I rode for a couple of years with a spongy wonder.  I had a problem with extreme prostrate pain at the time and could not ride at all with a regular saddle. The pain problem has since been solved (eating too much soy it turns out - but that's another issue) and I've since gone back to a cutout brooks saddle.  Overall I was happy with the SW. You definitely have to get used to it. You feel sort of like you are perched on top of a post at first and a little out of balance. But after a month or so I stopped thinking about it and was happy. Definitely no numbness. Yet despite SW's comments above, you do lose a bit of control. Maybe its not critical but you notice it. Riding without hands is impossible, and even rising one hand to make a turn signal requires a bit of extra care. It turns out that on a regular saddle you actually pinch the saddle nose between your legs when doing things like turning or drinking water.  That's not an option with a no-nose.  Still, it kept me on my bike when otherwise I couldn't ride - so I was happy. If they weren't so heavy I have even thought of taking one along as a "spare" saddle on long trips for those days when my butt is worn out in all the wrong places and I'm in pain.

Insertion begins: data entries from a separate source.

Record registry_inv s : Prop := {
  ri_miner_count : 0 <= MinerCount s;
  ri_validator_count : 0 <= ValidatorCount s;
  ri_miner id m : Miners s !! id = Some m ->
    0 <= id < MinerCount s /\ cm_id m = id /\ is_Some (Subnets s !! cm_subnet_id m)
    /\ miner_capital s id (cm_status m);
  ri_bond id b : MinerLockedBond s !! id = Some b -> is_Some (Miners s !! id);
  ri_validator id v : Validators s !! id = Some v ->
    0 <= id < ValidatorCount s /\ cv_id v = id /\ is_Some (Subnets s !! cv_subnet_id v)
    /\ validator_capital s id (cv_status v);
  ri_stake id b : ValidatorLockedStake s !! id = Some b -> is_Some (Validators s !! id);
  ri_pending_miner id k : PendingMinerRequests s !! id = Some k ->
    0 < k /\ exists m, Miners s !! id = Some m /\ busy_status (cm_status m);
  ri_pending_validator id k : PendingValidatorRequests s !! id = Some k ->
    0 < k /\ exists v, Validators s !! id = Some v /\ busy_status (cv_status v);
  ri_miner_index : ActiveMinersBySubnet s = ∅;
  ri_validator_index : ActiveValidatorsBySubnet s = ∅;
}.

(** *** Counters of pending requests *)

Lemma increment_count_Ok id m m' :
  increment_count id m = Ok m' -> m' = <[id := default 0 (m !! id) + 1]> m.
Proof. unfold increment_count. intros H. inv_run. boolprop. naive_solver. Qed.

Lemma decrement_count_Ok id m m' :
  decrement_count id m = Ok m' ->
  exists k, m !! id = Some k /\ 1 <= k
    /\ m' = if k - 1 =? 0 then delete id m else <[id := k - 1]> m.
Proof. unfold decrement_count. intros H. inv_run. boolprop. naive_solver. Qed.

I figure a day or two on a completely different saddle would be quite a relief.

Offline jeffdixon

Re: Spongy Wonder cycle seat
« Reply #10 on: June 27, 2013, 12:10:39 pm »
Hi to paddleboy17!

It is true that dual platforms seats change your weight distribution and for some this will mean getting higher at the front. I am the inventor and I had to install a 3 inch riser on my Trek 8000. This was a small price to pay considering the urological and neurological benefits and as it turned out... WOW! being higher was less aerodynamic but this was offset by easier breathing and the pressure on my spine at the neck was reduced so i started getting and still have much better rest at night.

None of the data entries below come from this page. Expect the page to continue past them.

Lemma eligible_same_miner s s' n id m :
  same_miner s s' id -> eligible_miner s' n id m -> eligible_miner s n id m.
Proof.
  intros (Hc & Hm & Hb & H1 & H2 & H3) (Hr & Hl & Hn & He).
  split; [auto|]. split; [by rewrite <- Hm|]. split; [done|].
  revert He. unfold miner_is_route_eligible, miner_has_active_locked_bond_record,
    ensure_miner_signature_bundle_bound. by rewrite Hb, H1, H2, H3.
Qed.

Lemma eligible_same_validator s s' n id v :
  same_validator s s' id -> eligible_validator s' n id v -> eligible_validator s n id v.
Proof.
  intros (Hc & Hm & Hb & H1 & H2 & H3) (Hr & Hl & Hn & He).
  split; [auto|]. split; [by rewrite <- Hm|]. split; [done|].
  revert He. unfold validator_is_route_eligible, validator_has_active_locked_stake_record,
    ensure_validator_signature_bundle_bound. by rewrite Hb, H1, H2, H3.
Qed.

(** The routing sets of [s'] are those of [s], except that [x] may have joined. *)
Lemma miner_ids_but_one s s' x n id :
  (forall j, j <> x -> same_miner s s' j) ->
  id ∈ active_miner_route_ids s' n -> id = x \/ id ∈ active_miner_route_ids s n.
Proof.
  intros Hs. rewrite !elem_of_active_miner_route_ids. intros [m Hm].
  destruct (decide (id = x)) as [->|Hne]; [by left|right].
  exists m. by eapply eligible_same_miner; [apply Hs|].
Qed.

Lemma validator_ids_but_one s s' x n id :
  (forall j, j <> x -> same_validator s s' j) ->
  id ∈ active_validator_route_ids s' n -> id = x \/ id ∈ active_validator_route_ids s n.
Proof.
  intros Hs. rewrite !elem_of_active_validator_route_ids. intros [m Hm].
  destruct (decide (id = x)) as [->|Hne]; [by left|right].
  exists m. by eapply eligible_same_validator; [apply Hs|].
Qed.

(** ** The invariant *)

Definition miner_capacity s : Prop := forall n,
  Z.of_nat (length (active_miner_route_ids s n)) <= MaxActiveMinersPerSubnet.

Definition validator_capacity s : Prop := forall n,
  Z.of_nat (length (active_validator_route_ids s n)) <= MaxActiveValidatorsPerSubnet.

(** A change of one miner that does not make it eligible. *)
Lemma miner_capacity_no_new s s' x :
  (forall j, j <> x -> same_miner s s' j) ->
  (forall n m, eligible_miner s' n x m -> exists m0, eligible_miner s n x m0) ->
  miner_capacity s -> miner_capacity s'.
Proof.
  intros Hs Hx Hc n. etrans; [|apply (Hc n)].
  apply NoDup_incl_length; [apply active_miner_route_ids_NoDup|].
  intros id Hid. destruct (miner_ids_but_one s s' x n id Hs Hid) as [->|?]; [|done].
  apply elem_of_active_miner_route_ids in Hid as [m Hm].
  apply elem_of_active_miner_route_ids. eauto.
Qed.

Lemma validator_capacity_no_new s s' x :
  (forall j, j <> x -> same_validator s s' j) ->
  (forall n v, eligible_validator s' n x v -> exists v0, eligible_validator s n x v0) ->
  validator_capacity s -> validator_capacity s'.
Proof.
  intros Hs Hx Hc n. etrans; [|apply (Hc n)].
  apply NoDup_incl_length; [apply active_validator_route_ids_NoDup|].
  intros id Hid. destruct (validator_ids_but_one s s' x n id Hs Hid) as [->|?]; [|done].
  apply elem_of_active_validator_route_ids in Hid as [m Hm].
  apply elem_of_active_validator_route_ids. eauto.
Qed.

(** No miner changed at all. *)
Lemma miner_capacity_same s s' :
  (forall j, same_miner s s' j) -> miner_capacity s -> miner_capacity s'.
Proof.
  intros Hs. apply (miner_capacity_no_new s s' 0); [auto|].
  intros n m Hm. exists m. by eapply eligible_same_miner.
Qed.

Additionally someone said they slid on it. The new foam system we have has a fabric with a high coefficiency of friction so that has eliminated that.

Thanks,

Jeff Dixon
Spongy Wonder Inc.

Offline jeffdixon

Re: Spongy Wonder cycle seat
« Reply #11 on: June 27, 2013, 12:12:54 pm »
Hi to Whittierider!

Spongy Wonder has never been to a bike show so I think it is possible you have us mixed up with Hobson (Easy Seat) or Spiderflex.

Jeff Dixon
Spongy Wonder Inc.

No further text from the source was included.